Ciro Punzo (February 14, 1850 – 1925) was an Italian painter, mainly of interior scenes of daily life and vedute of churches.

== Biography==
He was born in Naples. He studied at the Institute of Fine Arts under Giuseppe Mancinelli, and stayed a resident of Naples. At 16 years of age he exhibited a still-life of Fruit at the Mostra di Salvatore Rosa in Naples. He submitted to the 1872 Milan Exposition: La comunione; Church of San Liguori in Naples; and Sacristy of the church of Pietà in Naples.

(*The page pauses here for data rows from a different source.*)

(** A protected sector of the bank in the range, in [flash_write]. *)
Fixpoint hits_protected (k : nat) (i : flash_info_t) (sect addr end_ : Z) : bool :=
  match k with
  | O => false
  | S k =>
    let e_addr := if sect =? s_end i then u32 (start i 0 + size i) else start i (sect + 1) in
    ((start i sect <=? end_) && (addr <? e_addr) && negb (protect i sect =? 0)) || hits_protected k i (sect + 1) addr end_
  end.
Definition bank_protected (f : flash) (addr end_ : Z) (n : nat) : bool :=
  match flash_info f !! n with Some i => hits_protected (Z.to_nat (sector_count i)) i 0 addr end_ | None => false end.

(** The banks of the list are written one after the other while bytes are left. *)
Fixpoint write_banks (l : list nat) (src : list Z) (addr : Z) (f : flash) : Z * flash :=
  match l with
  | [] => (ERR_OK, f)
  | n :: l =>
    if (length src =? 0)%nat then (ERR_OK, f) else
    match flash_info f !! n with
    | None => (ERR_OK, f)
    | Some i =>
      let len := Z.min (u32 (start i 0 + size i - addr)) (Z.of_nat (length src)) in
      let '(rc, f) := write_buff n (take (Z.to_nat len) src) addr f in
      if negb (rc =? 0) then (rc, f) else write_banks l (drop (Z.to_nat len) src) (u32 (addr + len)) f
    end
  end.

(** The [cnt] bytes at [src] are the list. *)
Definition flash_write (src : list Z) (addr : Z) (f : flash) : Z * flash :=
  let cnt := Z.of_nat (length src) in
  let end_ := u32 (addr + cnt - 1) in
  if cnt =? 0 then (ERR_OK, f) else
  match addr2info f addr, addr2info f end_ with
  | Some info_first, Some info_last =>
    let banks := seq info_first (S info_last - info_first) in
    if existsb (bank_protected f addr end_) banks then (ERR_PROTECTED, f) else write_banks banks src addr f
  | _, _ => (ERR_INVAL, f)
  end.

(** *** The commands *)

(** [simple_strtoul] of a whole string; [Some None] when something else is in it. *)
Definition whole_number (s : str) (base : Z) : option (option Z) :=
  '(v, ep) ← Part.strtoul s base;
  Some (if bool_decide (ep = s) || negb (bool_decide (ep = [])) then None else Some v).

(** What [abbrev_spec] returns: 0, -1, or 1 with the bank and the sectors. *)
Inductive abbrev := NotAbbrev | BadSpec | Sectors (bank : nat) (s_first s_last : Z).

Definition abbrev_spec (f : flash) (s : str) : option abbrev :=
  let '(b, p) := Part.split_at 58 s in
  match p with
  | None => Some NotAbbrev
  | Some p =>
    bank ← whole_number b 10;
    match bank with
    | None => Some BadSpec
    | Some bank =>
      let bank := sgn 32 bank in
      if (bank <? 1) || (CONFIG_SYS_MAX_FLASH_BANKS <? bank) then Some BadSpec else
      match flash_info f !! Z.to_nat (bank - 1) with
      | None => Some BadSpec
      | Some fp =>
        if negb (known fp) then Some BadSpec else
        let '(a, l) := Part.split_at 45 p in
        first ← whole_number a 10;
        match first with
        | None => Some BadSpec
        | Some first =>
          let first := sgn 32 first in
          if sector_count fp <=? first then Some BadSpec else
          match l with
          | None => Some (Sectors (Z.to_nat (bank - 1)) first first)
          | Some l =>
            last ← whole_number l 10;
            match last with
            | None => Some BadSpec
            | Some last =>
              let last := sgn 32 last in
              if (last <? first) || (sector_count fp <=? last) then Some BadSpec
              else Some (Sectors (Z.to_nat (bank - 1)) first last)
            end
          end
        end
      end
    end
  end.
(* ===== verification/EnvStore.v ===== *)
(** * EnvStore: what the environment promises

    The properties of the commands and of the storage of Environ.v: assignments and look-ups on the map of variables,
    access rights through any sequence of commands, and the way of the variables through the flash memory and a reset. *)

From stdpp Require Import base list option strings gmap.
From Stdlib Require Import ZifyBool.
From S2P Require Import Prelude Cmem Crc32 Image Carray Part HashTable EnvText EnvTable EnvFlags Nor Environ.
Import Carray HashTable EnvText EnvTable Environ.

Module EnvStore.

Section Running.
Context (ENVSIZE : Z) (dflt : list Z).
Context (strdup : str -> option str) (calloc malloc : Z -> bool) (cbi fli : ENTRY -> ENTRY) `{!Env strdup cbi fli}.
Context (Hcalloc : forall n, calloc n = true) (Hmalloc : forall n, malloc n = true).

(** The environment after relocation, with the variables [M]; [c] slots of the table were used. *)
Definition running (s : env) (c : nat) (M : vars) : Prop := env_ready s = true /\ refines (env_htab s) c M.

Abbreviation get := (env_get ENVSIZE dflt strdup cbi fli).
Abbreviation ok s := (change_ok (env_htab s)).

Lemma get_running s c M k : running s c M -> get s k = Some (M !! k ≫= data).
Proof. intros [Hr Hh]. unfold env_get. rewrite Hr, (find_refines strdup cbi fli _ c M k 0 Hh). done. Qed.

(** The name of the variable whose callback is [on_flags]. *)
Definition FLAGS : str := Eval vm_compute in lit ".flags".

(** A name that [setenv] takes, no option and without an equals sign, of a variable other than .flags. *)
Definition settable (name : str) : Prop := ~ In EQUALS name /\ head name <> Some 45 /\ name <> FLAGS.

Lemma no_flags_callback name v h : name <> FLAGS -> flags_callback malloc name v h = Some h.
Proof. intros Hn. unfold flags_callback. by rewrite bool_decide_false. Qed.
(** ** Writing and erasing *)

Definition mmc_write_blocks (p : nat) (start blkcnt src : Z) : M Z :=
  d ← dev p;
  if val d bd_lba <? u32 (start + blkcnt) then mret 0 else
  if blkcnt =? 0 then mret 0 else
  let idx := if blkcnt =? 1 then MMC_CMD_WRITE_SINGLE_BLOCK else MMC_CMD_WRITE_MULTIPLE_BLOCK in
  let arg := if negb (val d high_capacity =? 0) then start else u32 (start * val d write_bl_len) in
  '(err, _) ← mmc_send_cmd p (new_cmd idx MMC_RSP_R1 arg) (Some (Data src MMC_DATA_WRITE blkcnt (val d write_bl_len)));
  if negb (err =? 0) then mret 0 else
  err ← (if 1 <? blkcnt then
           '(err, _) ← mmc_send_cmd p (new_cmd MMC_CMD_STOP_TRANSMISSION MMC_RSP_R1b 0) None; mret err
         else mret 0);
  if negb (err =? 0) then mret 0 else
  err ← mmc_send_status p 1000;
  mret (if negb (err =? 0) then 0 else blkcnt).

Fixpoint bwrite_loop (fuel : nat) (p : nat) (start blocks_todo src blkcnt : Z) : M Z :=
  match fuel with
  | O => stuck
  | S fuel =>
    d ← dev p;
    let cur := if b_max (cfg d) <? blocks_todo then b_max (cfg d) else blocks_todo in
    n ← mmc_write_blocks p start cur src;
    if negb (n =? cur) then mret 0 else
    len ← get p write_bl_len;
    if 0 <? blocks_todo - cur then bwrite_loop fuel p (u32 (start + cur)) (blocks_todo - cur) (u32 (src + cur * len)) blkcnt
    else mret blkcnt
  end.

Definition mmc_erase_t (p : nat) (start blkcnt : Z) : M Z :=
  d ← dev p;
  let e := u32 (start + blkcnt - 1) in
  let e := if negb (val d high_capacity =? 0) then e else u32 (e * val d write_bl_len) in
  let start := if negb (val d high_capacity =? 0) then start else u32 (start * val d write_bl_len) in
  let '(start_cmd, end_cmd) := if IS_SD d then (SD_CMD_ERASE_WR_BLK_START, SD_CMD_ERASE_WR_BLK_END)
                               else (MMC_CMD_ERASE_GROUP_START, MMC_CMD_ERASE_GROUP_END) in
  '(err, _) ← mmc_send_cmd p (new_cmd start_cmd MMC_RSP_R1 start) None;
  try_ err (
  '(err, _) ← mmc_send_cmd p (new_cmd end_cmd MMC_RSP_R1 e) None;
  try_ err (
  '(err, _) ← mmc_send_cmd p (new_cmd MMC_CMD_ERASE MMC_RSP_R1b MMC_ERASE_ARG) None;
  try_ err (mret 0))).

Fixpoint berase_loop (fuel : nat) (p : nat) (start blkcnt blk : Z) : M Z :=
  if negb (blk <? blkcnt) then mret blk else
  match fuel with
  | O => stuck
  | S fuel =>
    d ← dev p;
    let unit_ := if IS_SD d && negb (val d ssr_au =? 0) then val d ssr_au else val d erase_grp_size in
    let blk_r := if unit_ <? blkcnt - blk then unit_ else blkcnt - blk in
    err ← mmc_erase_t p (u32 (start + blk)) blk_r;
    if negb (err =? 0) then mret blk else
    err ← mmc_send_status p 1000;
    if negb (err =? 0) then mret 0 else
    berase_loop fuel p start blkcnt (blk + blk_r)
  end.

(** ** Operating conditions *)

Definition mmc_go_idle (p : nat) : M Z :=
  m_udelay 1000;;
  '(err, _) ← mmc_send_cmd p (new_cmd MMC_CMD_GO_IDLE_STATE MMC_RSP_NONE 0) None;
  try_ err (m_udelay 2000;; mret 0).

(** The loop of [sd_send_op_cond]: an error, or the last response. *)
Fixpoint op_cond_loop (p : nat) (uhs_en : bool) (timeout : nat) : M (Z + Z) :=
  '(err, _) ← mmc_send_cmd p (new_cmd MMC_CMD_APP_CMD MMC_RSP_R1 0) None;
  if negb (err =? 0) then mret (inl err) else
  d ← dev p;
  let arg := Z.land (cfg_voltages (cfg d)) 0xff8000 in
  let arg := if val d version =? SD_VERSION_2 then Z.lor arg OCR_HCS else arg in
  let arg := if uhs_en then Z.lor arg OCR_S18R else arg in
  '(err, cmd) ← mmc_send_cmd p (new_cmd SD_CMD_APP_SEND_OP_COND MMC_RSP_R3 arg) None;
  if negb (err =? 0) then mret (inl err) else
  if negb (Z.land (resp cmd 0) OCR_BUSY =? 0) then mret (inr (resp cmd 0)) else
  match timeout with
  | O => mret (inl (- EOPNOTSUPP))
  | S timeout => m_udelay 1000;; op_cond_loop p uhs_en timeout
  end.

At the 1877 Exhibition of Naples, he sent: Marina di Torre del Greco and Church of San Gregorio Armeno. To Milan, in 1881, he sent: Sempre allegra (see below) and Lady with Teacup. While at the Promotrici of 1883 at Milan and Rome: Prega and La canzone dei nostri tempi. At the 1888 Exposition of Fine Arts of Bologna he exhibited Quiescat and the Church of the Gerolamini of Naples. In 1897 at Milan, he exhibited Inside the Church of San Severino. In 1898 in Turin, the Adoration of the Cross and in 1901 in Munich, Holy Friday. At about this period, Punzo painted Gregge al Pascolo and Pecore al Pascolo (see both below). He became honorary professor of the Institute of Arts in Naples.